### Data for the task
(* ===== verification/ChainWallet.v ===== *)
(** * The wallet behind the chain

    The wallet meets what the chain asks of it, so the canonical chain determines its notes:
    each is held with the authentication path to the root of the commitment tree after the
    block that has it. *)

From stdpp Require Import base numbers option strings gmap list.
From S2P Require Import Prelude Serialize MerkleTree MerkleProofs Transaction Substate Blocks Rewards Sapling Wallet WalletProofs ChainStore BlockChain ChainTree ChainInvariant.

Open Scope Z_scope.

Section ChainWallet.
Context {MH : MerkleHash} {NC : NoteCryptography}.

#[export] Instance Wallet_ops : WalletOps Wallet := {
  wo_sync_new_block := sync_new_block;
  wo_reload_new_block := reload_new_block;
  wo_scan_new_block := scan_new_block;
  wo_remove_retracted_txs := remove_retracted_txs;
  wo_list_addresses := list_addresses;
  wo_wallet_hashes := wallet_hashes;
}.

Lemma wallet_same_spec (w w' : Wallet) : w_key_store w' = w_key_store w ->
  list_addresses w' = list_addresses w /\ forall l, admissible (wallet_keys w') l <-> admissible (wallet_keys w) l.
Proof. intros Hk. unfold list_addresses, wallet_keys. by rewrite Hk. Qed.

Lemma wallet_retract (w : Wallet) l k hs : follows w (l ++ k) -> (forall h, h ∈ hs <-> h ∈ private_hashes k) ->
  (forall h, h ∈ private_hashes l -> h ∉ private_hashes k) ->
  follows (remove_retracted_txs hs w) l /\ w_key_store (remove_retracted_txs hs w) = w_key_store w.
Proof. intros Hw Hh Hd. split; [by eapply follows_retract|]. unfold remove_retracted_txs. by case_match. Qed.

#[export] Instance Wallet_laws : WalletLaws Wallet := {
  wl_follows := follows;
  wl_admissible w := admissible (wallet_keys w);
  wl_same w w' := w_key_store w' = w_key_store w;
  wl_same_spec := wallet_same_spec;
  wl_same_trans w w' w'' H H' := eq_trans H' H;
  wl_same_refl w := eq_refl;
  wl_sync := follows_sync;
  wl_retract := wallet_retract;
}.

(** ** Where the notes of the wallet come from *)

(** The output that gave a received note, in a transaction of a block. *)
Definition received_output (keys : list (IncomingViewingKey * FullViewingKey)) (tx : LocalizedTransaction) (r : Received) : Prop :=
  exists output, vec_get (v_shielded_output (lt_unsigned tx)) (rc_index r) = Some output /\ rc_leaf r = od_cmu output /\
    decrypt_output keys output = Some (rc_ivk r, rc_fvk r, (rc_note r, rc_address r, rc_memo r)).

Lemma received_outputs_in keys height hash i before outputs after r :
  0 <= i -> r ∈ received_outputs keys height hash i before outputs after ->
  rc_height r = height /\ rc_tx r = hash /\ (rc_before r ++ [rc_leaf r]) ++ rc_after r = before ++ (od_cmu <$> outputs) ++ after /\
  i <= rc_index r /\ exists output, outputs !! Z.to_nat (rc_index r - i) = Some output /\ rc_leaf r = od_cmu output /\
    decrypt_output keys output = Some (rc_ivk r, rc_fvk r, (rc_note r, rc_address r, rc_memo r)).
Proof.
  revert i before. induction outputs as [|output outputs IH]; intros i before Hi; cbn [received_outputs]; [by intros ?%not_elem_of_nil|].
  assert (Hrest : r ∈ received_outputs keys height hash (i + 1) (before ++ [od_cmu output]) outputs after ->
    rc_height r = height /\ rc_tx r = hash /\
    (rc_before r ++ [rc_leaf r]) ++ rc_after r = before ++ (od_cmu <$> output :: outputs) ++ after /\
    i <= rc_index r /\ exists o, (output :: outputs) !! Z.to_nat (rc_index r - i) = Some o /\ rc_leaf r = od_cmu o /\
      decrypt_output keys o = Some (rc_ivk r, rc_fvk r, (rc_note r, rc_address r, rc_memo r))).
  { intros (Hh & Ht & Heq & Hle & o & Ho & Hrest)%IH; [|lia]. split_and!; [done|done| |lia|].
    - rewrite Heq. by rewrite <- !app_assoc.
    - exists o. split; [|done]. by replace (Z.to_nat (rc_index r - i)) with (S (Z.to_nat (rc_index r - (i + 1)))) by lia. }
  destruct (decrypt_output keys output) as [[[k fvk] [[note address] memo]]|] eqn:Hdec; [|exact Hrest].
  rewrite elem_of_cons. intros [->|Hr]; [|exact (Hrest Hr)]. cbn. split_and!; [done|done| |lia|].
  - by rewrite <- !app_assoc.
  - rewrite Z.sub_diag. by exists output.
Qed.

Lemma received_txs_in keys height before txs r : r ∈ received_txs keys height before txs ->
  rc_height r = height /\ (rc_before r ++ [rc_leaf r]) ++ rc_after r = before ++ mjoin (tx_notes <$> txs) /\
  exists tx, tx ∈ txs /\ rc_tx r = lt_hash tx /\ received_output keys tx r.
Proof.
  revert before. induction txs as [|tx txs IH]; intros before; cbn [received_txs]; [by intros ?%not_elem_of_nil|].
  change (mjoin (tx_notes <$> tx :: txs)) with (tx_notes tx ++ mjoin (tx_notes <$> txs)). intros [Hr|Hr]%elem_of_app.
  - apply received_outputs_in in Hr as (Hh & Ht & Heq & Hle & o & Ho & Hl & Hd); [|lia]. split_and!; [done|done|].
    exists tx. split_and!; [left|done|]. exists o. split_and!; [|done|done]. unfold vec_get. rewrite Z.sub_0_r in Ho.
    by rewrite (proj2 (Z.leb_le _ _)).
  - apply IH in Hr as (Hh & Heq & tx' & Htx & Hrest). rewrite <- (app_assoc before) in Heq. split_and!; [done|done|].
    exists tx'. split; [by right|done].
Qed.

(** A received note is an output of a block of the chain, and the notes before and after it
    are those of the chain up to this block. *)
Lemma received_in keys before l r : r ∈ received_from keys before l ->
  exists p b k, l = p ++ b :: k /\ rc_height r = b_number b /\
    (rc_before r ++ [rc_leaf r]) ++ rc_after r = before ++ chain_notes (p ++ [b]) /\
    exists tx, tx ∈ localized_private_txs b /\ rc_tx r = lt_hash tx /\ received_output keys tx r.
Proof.
  revert before. induction l as [|b l IH]; intros before; cbn [received_from]; [by intros ?%not_elem_of_nil|].
  intros [Hr|Hr]%elem_of_app.
  - apply received_txs_in in Hr as (Hh & Heq & Hout). exists [], b, l. split_and!; [done|done| |done].
    rewrite Heq. unfold chain_notes. cbn [app fmap list_fmap]. change (mjoin [block_notes b]) with (block_notes b ++ []).
    by rewrite app_nil_r, block_notes_txs.
  - apply IH in Hr as (p & b' & k & -> & Hh & Heq & Hout). exists (b :: p), b', k. split_and!; [done|done| |done].
    rewrite Heq, <- (app_assoc before). done.
Qed.

(** The witness of a note leads to the root after its block. *)
Lemma note_witness r n l : note_for r n -> (rc_before r ++ [rc_leaf r]) ++ rc_after r = chain_notes l ->
  exists w nodes, nd_witnesses n = [w] /\ witness_root w = Some (merkle_root 32 (chain_notes l)) /\
    length nodes = 32%nat /\
    witness_path w = Some (Some (mkPath (slice_bits nodes (zlen (rc_before r))) (zlen (rc_before r)))) /\
    path_root 0 (rc_leaf r) (slice_bits nodes (zlen (rc_before r))) = merkle_root 32 (chain_notes l).
Proof.
  intros (_ & _ & _ & _ & _ & _ & _ & _ & _ & w & Hw & Hrep) Heq. rewrite <- Heq.
  destruct (witness_path_ok w 32 _ _ _ Hrep ltac:(lia)) as (nodes & Hlen & Hp & Hr). exists w, nodes.
  split_and!; [done| |done|done|done]. apply (witness_root_ok w 32 _ _ Hrep). lia.
Qed.

(** A wallet without notes follows a chain in which it receives none. *)
Lemma follows_empty k l : received_chain (map_to_list (ks_full k)) l = [] -> follows (mkWallet ∅ ∅ ∅ k) l.
Proof.
  intros Hr. unfold follows, wallet_keys. cbn [w_key_store]. rewrite Hr. split; cbn.
  - constructor.
  - by intros r ?%not_elem_of_nil.
  - intros x [n Hn]. by rewrite lookup_empty in Hn.
  - intros h x. rewrite lookup_empty. cbn. split; [by intros ?%not_elem_of_nil|by intros (r & ?%not_elem_of_nil & _)].
  - intros h x. rewrite lookup_empty. cbn. split; [by intros ?%not_elem_of_nil|by intros (r & ?%not_elem_of_nil & _)].
Qed.

End ChainWallet.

### Task requirements
In the entries above, find each line with the word "that" and return it.

### Exercise output
    block that has it. *)
(** The output that gave a received note, in a transaction of a block. *)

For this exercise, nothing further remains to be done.